Lecture on Genetics and Microbial Genomics

Overview of Gene Function

• Gene Function: Codes for specific proteins.
• Genetics of Microbes: Focus on microbial DNA.
  • Bacterial DNA: Circular, single chromosome (nucleoid) in cytoplasm.
  • Eukaryotic DNA: Linear chromosomes inside nucleus.

Genome Structure

• Genome: All genetic material in an organism.
• Chromosomal vs. Extrachromosomal DNA
  • Chromosomal DNA: Majority of genetic material; humans have 46 chromosomes.
  • Extrachromosomal DNA: Found in mitochondria (single circular chromosome), chloroplasts (in plants), and plasmids.
• Plasmids: Small circular DNA in prokaryotes, sometimes eukaryotes; can transfer genes between organisms.
• Viruses: Can contain DNA or RNA genomes, but not both.

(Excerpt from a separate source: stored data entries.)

Lemma firstRequest_ok (d : Drive) :
  fd_task d = None -> fd_closeDriveRequest d = None ->
  exists out d', runFirstRequest d = Ret (out, d') /\ next_ok d out d'.
Proof.
  intros Ht Hcl. unfold runFirstRequest.
  destruct (fd_modificationCancelRequest d) as [h|] eqn:Hcn.
  { unfold runCancelModificationTask, FlatDrive.no_task. rewrite Ht. cbn.
    erewrite startTask_ok by apply type_cancel. do 2 eexists. split; [done|].
    destruct d; cbn in *; subst. split; cbn; [done | by rewrite type_cancel | done | by split]. }
  destruct (fd_catchingUpRequest d) as [r|] eqn:Hcu; [by apply catchUp_ok|].
  destruct d as [task cl cancel cu sy df mn dv vt bl la uo uvo uc oc tr old]; cbn in *; subst.
  destruct sy as [r|].
  { unfold runSynchronizationTask; cbn.
    destruct (refuseManual _) as [out1 d1] eqn:Hm; apply refuseManual_inv in Hm as [Hout ->].
    erewrite startTask_ok by apply type_synchronization. do 2 eexists. split; [done|].
    split; rewrite ?started_app, ?Hout; cbn; rewrite ?type_synchronization; try done.
    - apply (waiting_sublist [] df None).
    - unfold after_first; cbn. by rewrite started_app, Hout. }
  destruct df as [|[h s|h s] rest].
  - destruct mn as [m|].
    + unfold runDeferredModificationManualModificationTask.
      erewrite startTask_ok by apply type_manual. do 2 eexists. split; [done|].
      split; cbn; [done | by rewrite type_manual | done | by split].
    + do 2 eexists. split; [done|]. by split.
  - unfold runDeferredModificationTask, runModificationTask; cbn.
    erewrite startTask_ok by apply type_modification. do 2 eexists. split; [done|].
    split; cbn; [done | by rewrite type_modification | done | by split].
  - unfold runDeferredModificationTask, runStreamTask; cbn.
    erewrite startTask_ok by apply type_stream. do 2 eexists. split; [done|].
    split; cbn; [done | by rewrite type_stream | done | by split].
Qed.

Lemma nextTask_ok (d : Drive) :
  verification_free d ->
  exists out d', runNextTask false d = Ret (out, d') /\ next_ok d out d'.
Proof.
  intros Hv. unfold runNextTask. cbn -[runDeferredVerification runFirstRequest].
  destruct (fd_closeDriveRequest d) as [request|] eqn:Hcl.
  { unfold runCloseDriveTask; cbn. erewrite startTask_ok by apply type_closure. do 2 eexists. split; [done|].
    destruct d; cbn in *; subst. split; cbn; [done | by rewrite type_closure | done | by split]. }
  destruct (deferredVerification_ok (set_task None d)) as (out1 & d1 & -> & Hout & Hq); [done|].
  destruct (firstRequest_ok d1) as (out2 & d2 & E & [H1 H2 H3 H4]);
    [by rewrite (sq_task _ _ Hq) | by rewrite (sq_close _ _ Hq) |].
  cbn -[runFirstRequest]. rewrite E. do 2 eexists. split; [done|].
  pose proof (same_waiting _ _ Hq) as Hw. change (waiting (set_task None d)) with (waiting d) in Hw.
  rewrite Hw in *. split; try done.
  - by rewrite started_app, Hout.
  - unfold after_first in *. rewrite started_app, Hout, Hw, (sq_catchingUp _ _ Hq), (sq_deferred _ _ Hq),
      (sq_controller _ _ Hq) in *. exact H4.
Qed.

(** ** Sequences of events *)

(** What happens to a drive, in any order.  [TaskStep] is whatever the running
    task does to itself and to the drive besides its queue; [TaskFinished] is its
    call of [runNextTask]. *)
Inductive DriveEvent :=
  | EvStartModifyDrive (transactionHash maxDataSize : Z)
  | EvStartStream (streamId maxSizeBytes : Z)
  | EvCancelModifyDrive (hash : Z)
  | EvInitiateManualModifications (request : Z)
  | EvManualSynchronize (request : SynchronizationRequest)
  | EvStartVerification (request : VerificationRequest) (blocked : list Z)
  | EvStartDriveClosing (request : option Z)
  | EvOpinion (anOpinion : ApprovalTransactionInfo)
  | EvPublished (tx : PublishedApproval)
  | EvFailed (transactionHash : Z)
  | EvTaskStep (f : T -> T) (lastApproved : Z) (c : ModifyOpinionController)
  | EvTaskFinished.

Definition taskStep (f : T -> T) (lastApproved : Z) (c : ModifyOpinionController) (d : Drive) : Drive :=
  mkDrive (f <$> fd_task d) (fd_closeDriveRequest d) (fd_modificationCancelRequest d)
    (fd_catchingUpRequest d) (fd_synchronizationRequest d) (fd_deferredModificationRequests d)
    (fd_deferredManualModificationRequest d) (fd_deferredVerificationRequest d) (fd_verificationTask d)
    (fd_blockedReplicators d) lastApproved (fd_unknownModificationOpinions d)
    (fd_unknownVerificationOpinions d) (fd_unknownVerificationCodeQueue d) c
    (fd_modifyTraffic d) (fd_oldModifications d).

Definition handle (e : DriveEvent) (d : Drive) : Outcome (list DriveOutput * Drive) :=
  match e with
  | EvStartModifyDrive h s => startModifyDrive false h s d
  | EvStartStream h s => startStream false h s d
  | EvCancelModifyDrive h => cancelModifyDrive h d
  | EvInitiateManualModifications r => initiateManualModifications false r d
  | EvManualSynchronize r => manualSynchronize false r d
  | EvStartVerification r b => startVerification r b d
  | EvStartDriveClosing r => startDriveClosing false r d
  | EvOpinion o => onOpinionReceived o d
  | EvPublished tx => onApprovalTransactionHasBeenPublished false tx d
  | EvFailed h => Ret ([], onApprovalTransactionHasFailedInvalidOpinions h d)
  | EvTaskStep f l c => Ret ([], taskStep f l c d)
  | EvTaskFinished => runNextTask false d
  end.

Fixpoint handleAll (es : list DriveEvent) (d : Drive) : Outcome (list DriveOutput * Drive) :=
  match es with
  | [] => Ret ([], d)
  | e :: es' =>
      '(out1, d1) ← handle e d;
      '(out2, d2) ← handleAll es' d1;
      Ret (out1 ++ out2, d2)
  end.

(** The modifications and streams asked for, and those started. *)
Definition submitted (es : list DriveEvent) : list (DriveTaskType * Z) :=
  omap (fun e => match e with
                 | EvStartModifyDrive h _ => Some (MODIFICATION_REQUEST, h)
                 | EvStartStream h _ => Some (STREAM_REQUEST, h)
                 | _ => None
                 end) es.
Definition is_modification (p : DriveTaskType * Z) : Prop := p.1 = MODIFICATION_REQUEST \/ p.1 = STREAM_REQUEST.
#[local] Instance is_modification_dec p : Decision (is_modification p).
Proof. unfold is_modification. apply _. Defined.
Definition modifications (out : list DriveOutput) : list (DriveTaskType * Z) := filter is_modification (started out).

Definition queue_ids (d : Drive) : list (DriveTaskType * Z) := map deferred_id (fd_deferredModificationRequests d).

Lemma modifications_app out1 out2 : modifications (out1 ++ out2) = modifications out1 ++ modifications out2.
Proof. unfold modifications. by rewrite started_app, filter_app. Qed.

(** What a step does to the queue, the events adding [new] to it. *)
Definition step_ok (new : list (DriveTaskType * Z)) (d : Drive) (out : list DriveOutput) (d' : Drive) : Prop :=
  ((fd_task d = None -> waiting d = []) -> fd_task d' = None -> waiting d' = []) /\
  modifications out ++ queue_ids d' `sublist_of` queue_ids d ++ new.

Lemma next_ok_idle (d : Drive) out d' : next_ok d out d' -> fd_task d' = None -> waiting d' = [].
Proof.
  intros [_ Ht Hw _] E. rewrite E in Ht. destruct (waiting d); [|done]. cbn in Hw. by apply sublist_nil_r in Hw.
Qed.

Lemma next_ok_queue (d : Drive) out d' :
  next_ok d out d' -> modifications out ++ queue_ids d' `sublist_of` queue_ids d.
Proof.
  intros [Hst Ht Hw Ha]. unfold after_first in Ha.
  assert (modifications out ++ queue_ids d' = queue_ids d \/
          exists r, fd_catchingUpRequest d = Some r /\ (fst <$> head (waiting d)) = Some CATCHING_UP) as [->|(r & Hr & Hh)].
  { destruct (fst <$> head (waiting d)) as [[]|], (fd_catchingUpRequest d); eauto;
      left; destruct Ha as [_ Ha]; unfold modifications, queue_ids; rewrite Ha; f_equal; by apply list_filter_iff. }
  { done. }
  rewrite Hh, Hr in Ha. unfold modifications. rewrite Hst.
  destruct (waiting d) as [|[ty id] ?]; [done|]. cbn in Hh. injection Hh as ->. cbn.
  rewrite decide_False by (intros [?|?]; done). cbn. unfold queue_ids.
  pose proof (split_through_spec (cu_modifyTransactionHash r) (fd_deferredModificationRequests d)) as Hsp.
  destruct (split_through _ _) as [[passed rest]|]; [|by rewrite Ha].
  destruct Hsp as [-> _], Ha as [-> _]. rewrite map_app. by apply sublist_inserts_l.
Qed.


Lemma nextTask_inv (d : Drive) out d' : runNextTask false d = Ret (out, d') -> next_ok d out d'.
Proof.
  intros E. destruct (fd_verificationTask d) eqn:Hv.
  2: { destruct (nextTask_ok d (or_introl Hv)) as (? & ? & E' & ?). rewrite E in E'. by injection E' as <- <-. }
  unfold runNextTask in E. cbn -[runDeferredVerification runFirstRequest] in E.
  destruct (fd_closeDriveRequest d) as [request|] eqn:Hcl.
  { unfold runCloseDriveTask in E; cbn in E. rewrite startTask_ok in E by apply type_closure.
    injection E as <- <-. destruct d; cbn in *; subst.
    split; cbn; [done | by rewrite type_closure | done | by split]. }
  apply bind_ret_inv in E as ([out1 d1] & E1 & E). apply bind_ret_inv in E as ([out2 d2] & E2 & E).
  injection E as <- <-. apply deferredVerification_inv in E1 as [Hout Hq].
  destruct (firstRequest_ok d1) as (out' & d'' & E3 & [H1 H2 H3 H4]);
    [by rewrite (sq_task _ _ Hq) | by rewrite (sq_close _ _ Hq) |].
  rewrite E2 in E3. injection E3 as <- <-.
  pose proof (same_waiting _ _ Hq) as Hw. change (waiting (set_task None d)) with (waiting d) in Hw.
  rewrite Hw in *. split; try done.
  - by rewrite started_app, Hout.
  - unfold after_first in *. rewrite started_app, Hout, Hw, (sq_catchingUp _ _ Hq), (sq_deferred _ _ Hq),
      (sq_controller _ _ Hq) in *. exact H4.
Qed.

(** A step that runs the next task. *)
Lemma step_next new (d d1 : Drive) out d' :
  queue_ids d1 = queue_ids d ++ new -> runNextTask false d1 = Ret (out, d') -> step_ok new d out d'.
Proof.
  intros Hq E%nextTask_inv. split; [intros _; by eapply next_ok_idle|].
  rewrite <- Hq. by apply next_ok_queue.
Qed.

Lemma step_if_idle new (d d1 : Drive) out d' :
  queue_ids d1 = queue_ids d ++ new -> runIfIdle false d1 = Ret (out, d') -> step_ok new d out d'.
Proof.
  unfold runIfIdle. destruct (fd_task d1) eqn:Ht; [|apply step_next].
  intros Hq [= <- <-]. split; [congruence|]. by rewrite <- Hq.
Qed.

(** A step that only changes the running task and the queue of modifications. *)
Lemma step_task new (d : Drive) out d' :
  started out = [] -> (fd_task d' = None -> fd_task d = None) ->
  (fd_task d = None -> waiting d = [] -> waiting d' = []) ->
  queue_ids d' `sublist_of` queue_ids d ++ new -> step_ok new d out d'.
Proof. intros Ho Ht Hw Hq. split; [auto|]. unfold modifications. by rewrite Ho. Qed.

Lemma step_same new (d : Drive) out d' :
  started out = [] -> (fd_task d' = None <-> fd_task d = None) -> waiting d' = waiting d ->
  queue_ids d' = queue_ids d -> step_ok new d out d'.
Proof.
  intros Ho Ht Hw Hq. apply step_task; [done | by intros ?%Ht | congruence |].
  rewrite Hq. by apply sublist_inserts_r.
Qed.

Genetic Material and Its Components

• DNA and RNA: Made of nucleotides.
  • Nucleotide Components: Phosphate group, sugar (deoxyribose in DNA, ribose in RNA), nitrogenous bases (A, T, C, G for DNA; A, U, C, G for RNA).
• DNA Structure: Double helix with anti-parallel strands; base pairing (A-T and C-G).

Central Dogma of Genetics

• Flow of Genetic Information: DNA -> RNA -> Protein.
  • Transcription: DNA is transcribed to mRNA.
  • Translation: Ribosomes translate mRNA to proteins.

Differences in Gene Expression

• Eukaryotic Gene Expression
  • Occurs in nucleus; involves RNA processing (splicing, capping, polyadenylation).
  • Translation occurs in cytoplasm.
• Prokaryotic Gene Expression
  • Occurs in cytoplasm; transcription and translation can happen simultaneously.
  • No RNA processing needed.

Operons in Prokaryotes

• Definition: Set of functionally related genes regulated together.
• Types of Operons
  • Inducible Operons: Normally off, turned on by a substrate (e.g., Lac operon by lactose).
  • Repressible Operons: Normally on, turned off by product accumulation (e.g., Arginine operon).

Horizontal Gene Transfer

• Recombination: Exchange of DNA between bacteria.
• Types of Horizontal Gene Transfer
  • Conjugation: DNA transfer via sex pilus.
  • Transformation: Uptake of naked DNA from environment.
  • Transduction: DNA transfer via bacteriophages.
• Plasmids in Gene Transfer: Often convey antibiotic resistance, virulence factors.

Mutations and Their Impact

• Mutations: Changes to DNA sequence.
  • Spontaneous Mutations: Random errors during DNA replication.
  • Induced Mutations: Caused by mutagens (chemical, radiation).
• DNA Repair: Photoactivation can repair UV-induced damage.

Ames Test

• Purpose: Identify mutagenic/carcinogenic chemicals.
• Procedure: Uses specific strains of bacteria to observe mutation rates in presence of test chemicals.
• Interpretation: Increased mutation rate indicates mutagenicity.

This lecture covered foundational concepts in microbial genetics, focusing on the structure and expression of genetic material, differences between prokaryotic and eukaryotic systems, and the mechanisms of gene transfer and mutation. These insights are crucial for understanding microbial function and evolution.